**Your assignment:**
With both ends included, repeat exactly the lines of the entries below from the one containing "Fixpoint join (sep" down to the one containing "match o with Some s", and no others.

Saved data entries
........
(** Scenario C: [in_chs=728], [out_chs=(728, 1024, 1024)], [stride=2] and
    [no_skip] false construct a projected shortcut. *)
Lemma shortcut_policy_witness :
  ∃ m, XceptionModule.init 728 (ChsSeq [728; 1024; 1024]) 2 1 EmptyString true false
         ReLU BatchNorm2d (Some preset_norm_kwargs) = Ok m ∧
       XceptionModule.shortcut m =
         Some (mk_conv_bn_act 728 1024 1 2 BatchNorm2d preset_norm_kwargs None) ∧
       ∀ x : list Q,
         XceptionModule.forward m x =
         tensor_add
           (Sequential_forward XceptionModule.layer_forward
              (XceptionModule.stack m) x)
           (conv_bn_act_fwd
              (mk_conv_bn_act 728 1024 1 2 BatchNorm2d preset_norm_kwargs None)
              x).
Proof.
  assert (∃ m, XceptionModule.init 728 (ChsSeq [728; 1024; 1024]) 2 1 EmptyString
                 true false ReLU BatchNorm2d (Some preset_norm_kwargs) = Ok m ∧
               XceptionModule.out_channels m = 1024) as (m & Hm & Hout).
  { vm_compute. eexists. split; reflexivity. }
  exists m. split; [exact Hm|].
  assert (Hdiff : XceptionModule.out_channels m ≠ 728 ∨ (2 : Z) ≠ 1)
    by (right; lia).
  split.
  - destruct (shortcut_policy (tensor := list Q) _ _ _ _ _ _ _ _ _ _ m [] Hm)
      as (_ & Hproj & _).
    destruct (Hproj eq_refl Hdiff) as [Hsc _].
    rewrite Hsc, Hout. reflexivity.
  - intros x.
    destruct (shortcut_policy (tensor := list Q) _ _ _ _ _ _ _ _ _ _ m x Hm)
      as (_ & Hproj & _).
    destruct (Hproj eq_refl Hdiff) as [_ Hfwd].
    rewrite Hfwd, Hout. reflexivity.
Defined.

(** C8.  The stack of a constructed block holds three separable-convolution
    units, in this order: [in_chs] to [out_chs[0]] with stride 1,
    [out_chs[0]] to [out_chs[1]] with stride 1, and [out_chs[1]] to
    [out_chs[2]] with the stride of the block. *)
Theorem stack_units_chained (in_chs : Z) (out_chs : chs) (stride dilation : Z)
    (pad_type : string) (start_with_relu no_skip : bool)
    (act_layer : act_kind) (norm_layer : norm_kind)
    (norm_kwargs : option kwargs) (m : XceptionModule.t) :
  XceptionModule.init in_chs out_chs stride dilation pad_type start_with_relu
    no_skip act_layer norm_layer norm_kwargs = Ok m →
  ∃ o0 o1 o2 c1 c2 c3,
    XceptionModule.normalize_out_chs out_chs = Ok [o0; o1; o2] ∧
    convs (XceptionModule.stack m) = [c1; c2; c3] ∧
    (unit_in c1, unit_out c1, unit_stride c1) = (in_chs, o0, Some 1) ∧
    (unit_in c2, unit_out c2, unit_stride c2) = (o0, o1, Some 1) ∧
    (unit_in c3, unit_out c3, unit_stride c3) = (o1, o2, Some stride).
Proof.
  intros (o0 & o1 & o2 & Hn & ->)%init_module_inv.
  exists o0, o1, o2. unfold built_module.
  cbn [XceptionModule.stack].
  destruct start_with_relu; eexists _, _, _; repeat split; done.
Qed.
(** ** The excerpt satisfies the laws *)

Lemma excerpt_laws : UnicodeLaws excerpt.
Proof.
  split.
  - intros c Hc. cbn [decimal excerpt]. unfold excerpt_decimal, ascii_decimal, digit_blocks.
    cbn [find]. change (48 + 9) with 57.
    destruct ((48 <=? c) && (c <=? 57)) eqn:E; [reflexivity|].
    + repeat match goal with
      | |- context [(?z <=? c) && _] =>
          replace (z <=? c) with false by (symmetry; apply Z.leb_gt; lia);
          cbn [andb]
      end. reflexivity.
  - intros c v. cbn [decimal excerpt]. unfold excerpt_decimal.
    destruct (find _ _) as [z|] eqn:F; [|discriminate].
    apply find_some in F. destruct F as (_ & F). tests_to_props.
    intros [= <-]. lia.
Qed.

#[export] Existing Instance excerpt_laws.

Section ValidateFacts.
Context {U : UnicodeData} {L : UnicodeLaws U}.

Lemma Birthday_validate_true s :
  Birthday.validate s = Ok true <->
  exists date, datetime.strptime s Birthday.FORMAT = Ok date.
Proof.
  unfold Birthday.validate.
  destruct (datetime.strptime s Birthday.FORMAT) as [date|e] eqn:E.
  - split; eauto.
  - apply strptime_raises_ValueError in E. destruct E as [msg ->].
    split; [discriminate | intros [? ?]; discriminate].
Qed.

Lemma Birthday_validate_total s :
  Birthday.validate s = Ok true \/ Birthday.validate s = Ok false.
Proof.
  unfold Birthday.validate.
  destruct (datetime.strptime s Birthday.FORMAT) as [date|e] eqn:E; auto.
  apply strptime_raises_ValueError in E. destruct E as [msg ->]. auto.
Qed.

(** Runs of digits. *)
Lemma exec_Rep_Digit n st st' :
  In st' (exec (Rep n Digit) st) <->
  exists w, List.length w = n /\ forallb is_decimal w = true /\ consumed st w st'.
Proof.
  revert st. induction n as [|n IH]; intros st.
  - rewrite in_exec_Rep_O. split.
    + intros ->. exists []. repeat split. cbn. lia.
    + intros (w & Lw & _ & C). destruct w; [|discriminate].
      destruct C as (R & P & G). cbn in R, P.
      symmetry. apply mstate_eq; [lia | assumption | congruence].
  - rewrite in_exec_Rep_S. split.
    + intros (st1 & H1 & H2). cbn [exec] in H1.
      apply in_step_consumed in H1. destruct H1 as (c & Dc & C1).
      apply IH in H2. destruct H2 as (w & Lw & Dw & C2).
      exists (c :: w). cbn. rewrite Lw, Dc, Dw. repeat split.
      * destruct (consumed_trans _ _ _ _ _ C1 C2) as (R & _). exact R.
      * destruct (consumed_trans _ _ _ _ _ C1 C2) as (_ & P & _). exact P.
      * destruct (consumed_trans _ _ _ _ _ C1 C2) as (_ & _ & G). exact G.
    + intros (w & Lw & Dw & R & P & G).
      destruct w as [|c w]; [discriminate|].
      cbn in Dw. apply andb_true_iff in Dw. destruct Dw as (Dc & Dw).
      exists {| pos := S (pos st); rest := w ++ rest st'; groups := groups st |}.
      split.
      * cbn [exec]. apply in_step_consumed. exists c. split; [assumption|].
        apply step_consumed. exact R.
      * apply IH. exists w. cbn in Lw. repeat split; cbn; try assumption; try lia.
        cbn in P. lia.
Qed.

Lemma in_exec_Bol st st' : In st' (exec Bol st) <-> pos st = 0%nat /\ st' = st.
Proof.
  cbn [exec]. destruct (pos st); cbn; intuition congruence.
Qed.

Lemma in_exec_Eol st st' :
  In st' (exec Eol st) <-> (rest st = [] \/ rest st = [10]) /\ st' = st.
Proof.
  cbn [exec]. destruct (rest st) as [|c [|c' t]].
  - cbn. intuition congruence.
  - destruct c as [|c|c]; try (cbn; intuition congruence).
    do 4 (destruct c as [c|c|]; try (cbn; intuition congruence)).
  - destruct c as [|c|c]; try (cbn; intuition congruence).
    do 4 (destruct c as [c|c|]; try (cbn; intuition congruence)).
Qed.

Lemma hd_error_some_iff {A} (l : list A) :
  (exists x, hd_error l = Some x) <-> (exists x, In x l).
Proof.
  destruct l; cbn; split; intros [x H]; try discriminate; try contradiction; eauto.
Qed.
(** * NwUtilities: connection lifecycle, jump-host tunnelling, SCP upload
      and e-mail notification of [NwUtilties.py], embedded as state-passing
      functions over an explicit manager state and an environment oracle. *)

From Stdlib Require Import String Ascii List ZArith Lia Bool DecimalString.
Import ListNotations.
Open Scope string_scope.

(** ** Python values used by the module *)

Module Py.

(** [not s] on an [Optional[str]]: [None] and the empty string are falsy. *)
Definition truthy (o : option string) : bool :=
  match o with
  | None => false
  | Some EmptyString => false
  | Some (String _ _) => true
  end.

(** [not l] on an [Optional[List[str]]]. *)
Definition truthy_list (o : option (list string)) : bool :=
  match o with
  | None => false
  | Some [] => false
  | Some (_ :: _) => true
  end.

(** [sep.join(l)]. *)
Fixpoint join (sep : string) (l : list string) : string :=
  match l with
  | [] => ""
  | [x] => x
  | x :: rest => x ++ sep ++ join sep rest
  end.

Definition str_of_Z (z : Z) : string := NilZero.string_of_int (Z.to_int z).

(** An [Optional[str]] interpolated in an f-string. *)
Definition fmt (o : option string) : string :=
  match o with Some s => s | None => "None" end.

(** An [Optional[int]] interpolated in an f-string. *)
Definition fmt_int (o : option Z) : string :=
  match o with Some z => str_of_Z z | None => "None" end.

(** [all(l)] on a list of [Optional[str]]. *)
Definition all (l : list (option string)) : bool := forallb truthy l.

(** [s.startswith('/')] and [s.endswith('/')]. *)
Definition startswith_sep (s : string) : bool :=
  match s with String "/" _ => true | _ => false end.

Fixpoint endswith_sep (s : string) : bool :=
  match s with
  | EmptyString => false
  | String c EmptyString => Ascii.eqb c "/"
  | String _ rest => endswith_sep rest
  end.

(** [os.path.join(a, b)] of [posixpath]. *)
Definition os_path_join (a b : string) : string :=
  if startswith_sep b then b
  else if orb (String.eqb a "") (endswith_sep a) then a ++ b
  else a ++ "/" ++ b.

Definition dq : string := String "034"%char EmptyString.
Definition nl : string := String "010"%char EmptyString.

End Py.

(** ** Exceptions, handles, external calls *)

(** The exceptions the module raises or catches, all of them instances of
    [Exception].  In the libraries [ConnectAuthError] is a [ConnectError] and
    [AuthenticationException] is an [SSHException]; the handlers below list
    the subclass first, as the source does. *)
Inductive Exc : Type :=
| ValueError (msg : string)
| FileNotFoundError (msg : string)
| ConnectAuthError (msg : string)
| ConnectError (msg : string)
| AuthenticationException (msg : string)
| SSHException (msg : string)
| OtherException (msg : string).

(** [str(e)], as interpolated by the [{e}] of the log messages. *)
Definition str_exc (e : Exc) : string :=
  match e with
  | ValueError m | FileNotFoundError m | ConnectAuthError m | ConnectError m
  | AuthenticationException m | SSHException m | OtherException m => m
  end.

(** Objects of the third-party libraries ([Device], [SSHClient], channels,
    [SCPClient], [SMTP]) are identified by the order of their construction. *)
Definition Handle := nat.

(** An e-mail under construction ([MIMEMultipart]). *)
Inductive Part : Type :=
| MIMEText (text subtype : string)
| MIMEApplication (data : list ascii) (subtype : string)
                  (header : string * string * string).

Record Message : Type := mkMessage {
  headers : list (string * string);
  parts : list Part
}.

(** Every call into a third-party client library: constructors, methods and
    the exit of a [with] block.  Attribute reads ([hostname],
    [get_transport()]) are not calls: the transport of a client is named by
    the handle of the client. *)
Inductive Call : Type :=
| DeviceNew (dev : Handle) (host user passwd : option string) (port : option Z)
| DeviceOpen (dev : Handle)
| DeviceClose (dev : Handle)
| SSHClientNew (c : Handle)
| LoadSystemHostKeys (c : Handle)
| SetMissingHostKeyPolicy (c : Handle)
| SSHConnect (c : Handle) (hostname username password : option string)
             (port : option Z) (sock : option Handle)
| OpenChannel (ch : Handle) (transport_of : Handle) (kind : string)
              (dest_addr src_addr : option string * option Z)
| SSHClose (c : Handle)
| SCPClientNew (scp : Handle) (transport_of : Handle)
| SCPPut (scp : Handle) (source destination : string)
| SCPGet (scp : Handle) (source destination : string)
| SCPClose (scp : Handle)
| SMTPNew (server : Handle) (smtp_server : string) (smtp_port : Z)
| SMTPSendMessage (server : Handle) (msg : Message)
| SMTPExit (server : Handle).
........
**Solution for this task:**
Fixpoint join (sep : string) (l : list string) : string :=
  match l with
  | [] => ""
  | [x] => x
  | x :: rest => x ++ sep ++ join sep rest
  end.

Definition str_of_Z (z : Z) : string := NilZero.string_of_int (Z.to_int z).

(** An [Optional[str]] interpolated in an f-string. *)
Definition fmt (o : option string) : string :=
  match o with Some s => s | None => "None" end.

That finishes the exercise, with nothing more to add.